TASK: Give the data again exactly, from its opening line through the line in which "the state the" appears.

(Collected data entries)
(** X12: [getValidatedArchive] hands out a path only for an archive that
    is vouched for.  There is a state [wv] of this very run, between
    the state the call started in and the state it returned in, in
    which the signature file and the manifest lay in the cache and
    passed [gpg --verify] with the keyring of that moment; that
    manifest gave the digest for the archive's file name; and the
    archive, as it lies in the cache when the call returns, has that
    SHA-256 digest. *)
Theorem getValidatedArchive_sound (E : env) (version arch : string) (data : Daemon)
    (path : string) (w w' : world) :
  getValidatedArchive E version arch data w = (Val (Some path), w') ->
  path = archive_file E version arch data
  /\ exists (wv : world) (signature manifest h content : string),
       reaches w wv
       /\ reaches wv w'
       /\ file_data (fs wv) (manifest_files E version data).2 = Some signature
       /\ file_data (fs wv) (manifest_files E version data).1 = Some manifest
       /\ gpg_verify E (keyring wv) signature
            (if String.eqb (manifest_files E version data).2
                           (manifest_files E version data).1
             then None else Some manifest) = true
       /\ expected_in (splitlines (universal_newlines manifest))
                      (format (tarPattern data) [version; arch]) = Some h
       /\ stat (fs w') path = Some (File content)
       /\ lower (SHA256.hexdigest content) = lower h.
Proof.
  unfold getValidatedArchive, manifest_files, archive_file.
  destruct (splitext (format (checksumFilePat data) [version])) as [f e].
  cbv zeta. cbn [fst snd].
  set (sigData := TARS_PATH E
                  +:+ (if endswith ("-" +:+ version) f
                       then format (checksumFilePat data) [version]
                       else f +:+ "-" +:+ version +:+ e)).
  set (sig := sigData +:+ (if negb (String.eqb e ".asc") then ".sig" else "")).
  set (fileName := format (tarPattern data) [version; arch]).
  set (validate := (checksum ← getExpectedChecksum sigData fileName; _)).
  assert (Hlater : advances validate) by (subst validate; advance).
  assert (Hvalidate : forall wv,
    reaches w wv ->
    (exists b, verifyGPG E sig sigData wv = (Val b, wv) /\ b = true) ->
    validate wv = (Val (Some path), w') ->
    path = TARS_PATH E +:+ fileName
    /\ exists (wv : world) (signature manifest h content : string),
         reaches w wv
         /\ reaches wv w'
         /\ file_data (fs wv) sig = Some signature
         /\ file_data (fs wv) sigData = Some manifest
         /\ gpg_verify E (keyring wv) signature
              (if String.eqb sig sigData then None else Some manifest) = true
         /\ expected_in (splitlines (universal_newlines manifest)) fileName = Some h
         /\ stat (fs w') path = Some (File content)
         /\ lower (SHA256.hexdigest content) = lower h).
  { intros wv Hreach (b & Hgpg & ->) Hrun.
    pose proof (Hlater wv) as Hthen. rewrite Hrun in Hthen. cbn [snd] in Hthen.
    apply validate_sound in Hrun
      as (-> & manifest & h & content & Hman & Hexp & Hstat & Hd).
    split; [reflexivity |].
    destruct (verifyGPG_run E sig sigData wv) as (b & Hgpg' & Htrue).
    rewrite Hgpg in Hgpg'. apply pair_inv in Hgpg' as [Hb _].
    apply Val_inj in Hb. destruct (Htrue (eq_sym Hb)) as (signature & Hsig & Hver).
    exists wv, signature, manifest, h, content.
    repeat split; try assumption.
    destruct (String.eqb sig sigData); [exact Hver |].
    destruct Hver as (manifest' & Hman' & Hver).
    rewrite Hman in Hman'. now injection Hman' as <-. }
  unfold mbind at 1, M_bind at 1.
  destruct (verifyGPG_run E sig sigData w) as (good & Hgood & _). rewrite Hgood.
  destruct good; [apply Hvalidate; [apply reaches_refl | eauto] |].
  unfold mbind at 1, M_bind at 1.
  pose proof (advances_retrievePublicKey E (keyId data) (keyUrl data) w) as H1.
  destruct (retrievePublicKey E (keyId data) (keyUrl data) w) as [[[]|e1] w1];
    [|discriminate].
  unfold mbind at 1, M_bind at 1.
  match goal with
  | |- context [saveRemoteFile E ?u sig false w1] =>
      pose proof (advances_saveRemoteFile E u sig false w1) as H2;
      destruct (saveRemoteFile E u sig false w1) as [[[]|e2] w2]; [|discriminate]
  end.
  unfold mbind at 1, M_bind at 1.
  match goal with
  | |- context [(if ?c then ?a else ?b) w2] =>
      assert (H3 : reaches w2 ((if c then a else b) w2).2)
        by (destruct c; [apply advances_saveRemoteFile | apply reaches_refl]);
      destruct ((if c then a else b) w2) as [[[]|e3] w3]; [|discriminate]
  end.
  cbn [snd] in H1, H2, H3.
  unfold mbind at 1, M_bind at 1.
  destruct (verifyGPG_run E sig sigData w3) as (good' & Hgood' & _). rewrite Hgood'.
  destruct good'; [| discriminate].
  apply Hvalidate; [| eauto].
  exact (reaches_trans _ _ _ H1 (reaches_trans _ _ _ H2 H3)).
Qed.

ANSWER FOR THIS EXERCISE:
(** X12: [getValidatedArchive] hands out a path only for an archive that
    is vouched for.  There is a state [wv] of this very run, between
    the state the call started in and the state it returned in, in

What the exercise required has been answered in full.